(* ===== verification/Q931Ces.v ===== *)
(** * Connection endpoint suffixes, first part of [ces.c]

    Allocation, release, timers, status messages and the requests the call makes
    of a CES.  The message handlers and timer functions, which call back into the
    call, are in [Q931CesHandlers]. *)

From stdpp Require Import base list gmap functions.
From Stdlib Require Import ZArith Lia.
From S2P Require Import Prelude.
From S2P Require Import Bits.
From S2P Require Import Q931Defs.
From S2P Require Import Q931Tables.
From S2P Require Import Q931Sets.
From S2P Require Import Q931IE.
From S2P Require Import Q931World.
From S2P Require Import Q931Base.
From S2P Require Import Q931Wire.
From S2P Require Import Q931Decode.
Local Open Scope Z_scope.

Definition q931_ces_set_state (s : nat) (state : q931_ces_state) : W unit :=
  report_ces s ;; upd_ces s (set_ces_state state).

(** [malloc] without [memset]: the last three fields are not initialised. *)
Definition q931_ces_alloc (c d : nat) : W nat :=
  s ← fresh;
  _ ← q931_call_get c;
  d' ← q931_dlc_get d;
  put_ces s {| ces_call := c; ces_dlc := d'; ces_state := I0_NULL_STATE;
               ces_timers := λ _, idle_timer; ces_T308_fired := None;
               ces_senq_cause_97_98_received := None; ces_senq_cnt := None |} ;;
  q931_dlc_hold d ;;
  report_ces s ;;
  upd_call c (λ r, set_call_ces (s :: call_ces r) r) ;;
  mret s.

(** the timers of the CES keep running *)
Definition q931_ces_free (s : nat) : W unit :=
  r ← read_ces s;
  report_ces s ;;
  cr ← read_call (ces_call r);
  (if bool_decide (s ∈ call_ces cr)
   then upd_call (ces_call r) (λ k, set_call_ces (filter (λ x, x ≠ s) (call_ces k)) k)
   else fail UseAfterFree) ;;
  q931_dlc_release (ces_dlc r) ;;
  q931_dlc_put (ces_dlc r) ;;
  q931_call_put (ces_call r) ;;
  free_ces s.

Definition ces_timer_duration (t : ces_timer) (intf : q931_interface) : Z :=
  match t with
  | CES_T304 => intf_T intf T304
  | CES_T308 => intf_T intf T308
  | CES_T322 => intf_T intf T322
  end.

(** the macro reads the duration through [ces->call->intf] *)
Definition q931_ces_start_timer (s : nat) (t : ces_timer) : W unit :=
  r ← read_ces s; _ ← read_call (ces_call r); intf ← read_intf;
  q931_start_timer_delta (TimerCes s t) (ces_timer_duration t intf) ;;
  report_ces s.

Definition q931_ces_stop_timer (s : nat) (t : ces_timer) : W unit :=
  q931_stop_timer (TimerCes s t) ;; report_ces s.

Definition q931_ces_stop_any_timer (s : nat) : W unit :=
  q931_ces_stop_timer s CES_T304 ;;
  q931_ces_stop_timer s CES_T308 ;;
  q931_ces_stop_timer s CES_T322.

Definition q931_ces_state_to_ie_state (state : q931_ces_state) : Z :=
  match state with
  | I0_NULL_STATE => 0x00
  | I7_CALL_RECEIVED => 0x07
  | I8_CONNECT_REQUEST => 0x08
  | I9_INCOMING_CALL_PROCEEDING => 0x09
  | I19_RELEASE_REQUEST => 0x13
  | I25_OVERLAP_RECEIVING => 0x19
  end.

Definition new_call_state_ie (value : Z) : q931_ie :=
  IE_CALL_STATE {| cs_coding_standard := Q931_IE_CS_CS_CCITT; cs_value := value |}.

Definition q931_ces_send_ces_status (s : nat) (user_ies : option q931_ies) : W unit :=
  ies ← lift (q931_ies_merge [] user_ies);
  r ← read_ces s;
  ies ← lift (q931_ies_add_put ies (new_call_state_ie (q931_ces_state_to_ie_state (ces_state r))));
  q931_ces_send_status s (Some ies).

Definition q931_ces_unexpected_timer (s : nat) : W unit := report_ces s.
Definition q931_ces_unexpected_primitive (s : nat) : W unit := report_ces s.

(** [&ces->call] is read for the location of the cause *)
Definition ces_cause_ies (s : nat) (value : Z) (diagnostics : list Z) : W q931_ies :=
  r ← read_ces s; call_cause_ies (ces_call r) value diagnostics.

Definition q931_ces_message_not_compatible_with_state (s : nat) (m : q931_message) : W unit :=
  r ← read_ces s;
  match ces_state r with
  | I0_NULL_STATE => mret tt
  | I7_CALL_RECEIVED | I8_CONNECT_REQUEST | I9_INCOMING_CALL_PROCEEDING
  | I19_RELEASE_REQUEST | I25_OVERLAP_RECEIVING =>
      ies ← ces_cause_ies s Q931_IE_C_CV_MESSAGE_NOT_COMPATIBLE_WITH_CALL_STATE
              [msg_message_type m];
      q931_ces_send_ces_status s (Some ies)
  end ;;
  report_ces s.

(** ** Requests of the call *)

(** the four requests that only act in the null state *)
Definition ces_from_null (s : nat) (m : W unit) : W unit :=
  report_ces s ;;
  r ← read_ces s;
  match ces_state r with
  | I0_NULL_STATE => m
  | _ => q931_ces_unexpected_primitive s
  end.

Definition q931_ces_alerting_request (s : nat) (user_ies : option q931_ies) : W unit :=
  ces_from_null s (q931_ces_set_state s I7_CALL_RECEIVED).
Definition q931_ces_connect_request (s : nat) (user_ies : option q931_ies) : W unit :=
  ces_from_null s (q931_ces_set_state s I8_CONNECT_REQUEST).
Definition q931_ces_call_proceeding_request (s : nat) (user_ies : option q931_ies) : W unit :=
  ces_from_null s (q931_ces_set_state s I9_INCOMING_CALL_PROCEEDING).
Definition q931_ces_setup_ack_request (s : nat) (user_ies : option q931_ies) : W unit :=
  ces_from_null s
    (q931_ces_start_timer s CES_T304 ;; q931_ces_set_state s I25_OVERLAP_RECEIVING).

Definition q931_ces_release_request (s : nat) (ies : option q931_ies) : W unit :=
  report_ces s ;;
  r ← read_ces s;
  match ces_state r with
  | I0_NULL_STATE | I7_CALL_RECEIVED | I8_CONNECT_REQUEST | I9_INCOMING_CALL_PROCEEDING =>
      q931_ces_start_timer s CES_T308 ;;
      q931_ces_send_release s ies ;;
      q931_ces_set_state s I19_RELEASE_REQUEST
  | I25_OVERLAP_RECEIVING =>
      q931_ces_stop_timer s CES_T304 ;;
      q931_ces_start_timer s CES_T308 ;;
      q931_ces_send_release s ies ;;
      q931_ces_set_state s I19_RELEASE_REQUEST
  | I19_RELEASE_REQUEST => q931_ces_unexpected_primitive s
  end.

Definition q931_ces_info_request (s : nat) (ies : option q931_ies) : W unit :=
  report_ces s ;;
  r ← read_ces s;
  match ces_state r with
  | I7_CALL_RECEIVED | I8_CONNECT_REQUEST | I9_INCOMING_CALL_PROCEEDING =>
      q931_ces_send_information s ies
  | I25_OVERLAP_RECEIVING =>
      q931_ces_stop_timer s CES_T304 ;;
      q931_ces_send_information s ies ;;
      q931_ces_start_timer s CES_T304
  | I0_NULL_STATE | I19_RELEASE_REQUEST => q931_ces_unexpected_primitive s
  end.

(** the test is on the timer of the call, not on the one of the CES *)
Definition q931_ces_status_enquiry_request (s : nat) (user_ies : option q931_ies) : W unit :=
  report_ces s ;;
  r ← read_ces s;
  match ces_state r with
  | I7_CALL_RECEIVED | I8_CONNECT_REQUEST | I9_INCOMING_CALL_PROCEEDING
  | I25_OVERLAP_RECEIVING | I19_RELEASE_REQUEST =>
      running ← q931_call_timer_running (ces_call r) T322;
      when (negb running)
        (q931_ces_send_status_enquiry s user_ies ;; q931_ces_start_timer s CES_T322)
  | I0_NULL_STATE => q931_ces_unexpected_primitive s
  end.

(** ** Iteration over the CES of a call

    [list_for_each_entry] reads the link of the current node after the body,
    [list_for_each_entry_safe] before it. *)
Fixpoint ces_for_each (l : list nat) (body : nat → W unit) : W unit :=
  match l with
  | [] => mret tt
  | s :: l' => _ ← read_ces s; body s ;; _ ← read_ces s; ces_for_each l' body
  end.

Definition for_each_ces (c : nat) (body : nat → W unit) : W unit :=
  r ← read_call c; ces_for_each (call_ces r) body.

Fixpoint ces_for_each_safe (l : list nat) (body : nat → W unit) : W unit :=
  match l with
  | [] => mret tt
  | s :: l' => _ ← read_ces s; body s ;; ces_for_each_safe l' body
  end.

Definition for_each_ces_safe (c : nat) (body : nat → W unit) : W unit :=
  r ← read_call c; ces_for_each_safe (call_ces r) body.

* [Requirement]: What you give back must match the material exactly, beginning with its first line and ending with the line holding "(** the macro".

* [Answer space]:
(* ===== verification/Q931Ces.v ===== *)
(** * Connection endpoint suffixes, first part of [ces.c]

    Allocation, release, timers, status messages and the requests the call makes
    of a CES.  The message handlers and timer functions, which call back into the
    call, are in [Q931CesHandlers]. *)

From stdpp Require Import base list gmap functions.
From Stdlib Require Import ZArith Lia.
From S2P Require Import Prelude.
From S2P Require Import Bits.
From S2P Require Import Q931Defs.
From S2P Require Import Q931Tables.
From S2P Require Import Q931Sets.
From S2P Require Import Q931IE.
From S2P Require Import Q931World.
From S2P Require Import Q931Base.
From S2P Require Import Q931Wire.
From S2P Require Import Q931Decode.
Local Open Scope Z_scope.

Definition q931_ces_set_state (s : nat) (state : q931_ces_state) : W unit :=
  report_ces s ;; upd_ces s (set_ces_state state).

(** [malloc] without [memset]: the last three fields are not initialised. *)
Definition q931_ces_alloc (c d : nat) : W nat :=
  s ← fresh;
  _ ← q931_call_get c;
  d' ← q931_dlc_get d;
  put_ces s {| ces_call := c; ces_dlc := d'; ces_state := I0_NULL_STATE;
               ces_timers := λ _, idle_timer; ces_T308_fired := None;
               ces_senq_cause_97_98_received := None; ces_senq_cnt := None |} ;;
  q931_dlc_hold d ;;
  report_ces s ;;
  upd_call c (λ r, set_call_ces (s :: call_ces r) r) ;;
  mret s.

(** the timers of the CES keep running *)
Definition q931_ces_free (s : nat) : W unit :=
  r ← read_ces s;
  report_ces s ;;
  cr ← read_call (ces_call r);
  (if bool_decide (s ∈ call_ces cr)
   then upd_call (ces_call r) (λ k, set_call_ces (filter (λ x, x ≠ s) (call_ces k)) k)
   else fail UseAfterFree) ;;
  q931_dlc_release (ces_dlc r) ;;
  q931_dlc_put (ces_dlc r) ;;
  q931_call_put (ces_call r) ;;
  free_ces s.

Definition ces_timer_duration (t : ces_timer) (intf : q931_interface) : Z :=
  match t with
  | CES_T304 => intf_T intf T304
  | CES_T308 => intf_T intf T308
  | CES_T322 => intf_T intf T322
  end.

(** the macro reads the duration through [ces->call->intf] *)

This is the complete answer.